**Exercise instructions**: Your task is to write out exactly the lines from the line containing "match fl !! i with" through the end of the records, inclusive at both ends.

**Extracted material**:
=-=-=-=-=

(* ===== verification/RandomWalk.v ===== *)
(** * The walk generator ([src/markov_chain.c], 9-12 and 128-207)

    [get_random_number] is [rand() % max_number].  [get_first_random_node]
    draws indices until one names a non-terminal state (rejection
    sampling).  [get_next_random_node] sums the frequencies of a table into
    an [int], draws [r] below the total and subtracts frequencies until
    [r] falls inside an entry; its fallback draws an entry uniformly.
    [generate_random_sequence] prints the start, then at most
    [max_length - 1] sampled states, stopping after a terminal one.

    Every function only reads the database; the [rand()] stream and the
    output are the state they change.  This file proves four things about
    them: the subtraction scan is equivalent to a cumulative-sum
    reference, the sampling weights are exact, the [int] accumulator's
    overflow behaviour, and the liveness and output shape of the walk.
    [walkableb] checks that every non-terminal state can be left, and
    [terminates_within] that every walk from a state reaches a terminal
    state within a bound.  On such graphs a walk returns and ends with a
    terminal state ([walk_loop_ends]). *)

From stdpp Require Import strings.
From S2P Require Import Prelude LinkedList MarkovChain.

Section walk.
Context {D : Type} `{MarkovChainFuncs D}.
Local Abbreviation W := (World D).

(** [int get_random_number(int max_number)]: [rand() % max_number]. *)
Definition get_random_number (max_number : Z) : ST W Z :=
  r <- c_rand ;; c_rem r max_number.

(** One pass of the [while (check)] loop of [get_first_random_node].  It
    draws [rand_num] below [database->size], follows [next] [rand_num]
    times from [first] and tests the payload with [is_last].  [Some i]
    ends the loop; [None] sets [check] again. *)
Definition first_random_step : ST W (option nat) :=
  db <- get_db ;;
  rand_num <- get_random_number (ll_size db) ;;
  cur <- deref NullDeref (ll_nodes db !! Z.to_nat rand_num) ;;
  if is_last (data cur) then ret None else ret (Some (Z.to_nat rand_num)).

Fixpoint first_random_loop (fuel : nat) : ST W nat :=
  match fuel with
  | O => fail RandExhausted
  | S fuel' =>
      o <- first_random_step ;;
      match o with
      | Some i => ret i
      | None => first_random_loop fuel'
      end
  end.

(** [MarkovNode *get_first_random_node(MarkovChain * )].  Every pass
    consumes one [rand()] value, so [length w_rand + 1] passes are enough
    for the loop to either return or exhaust the stream. *)
Definition get_first_random_node : ST W nat :=
  fun w => first_random_loop (S (length (w_rand w))) w.

(** The loop [total += (int)frequency_list[i]->frequency]. *)
Fixpoint freq_total (fl : list MarkovNodeFrequency) (i n : nat) (total : Z) : ST W Z :=
  match n with
  | O => ret total
  | S n' =>
      e <- deref OutOfBounds (fl !! i) ;;
      total' <- c_int_add total (frequency e) ;;
      freq_total fl (S i) n' total'
  end.

(** The loop [if (rand_num < frequency) return markov_node;
    rand_num -= frequency;]. *)
Fixpoint freq_select (fl : list MarkovNodeFrequency) (i n : nat) (rand_num : Z)
  : outcome (option nat) :=
  match n with
  | O => Ok None
  | S n' =>
      match fl !! i with
      | None => Crash OutOfBounds
      | Some e =>
          if Z.ltb rand_num (frequency e) then Ok (Some (markov_node e))
          else freq_select fl (S i) n' (rand_num - frequency e)
      end
  end.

=-=-=-=-=

**Solution below**:
      match fl !! i with
      | None => Crash OutOfBounds
      | Some e =>
          if Z.ltb rand_num (frequency e) then Ok (Some (markov_node e))
          else freq_select fl (S i) n' (rand_num - frequency e)
      end
  end.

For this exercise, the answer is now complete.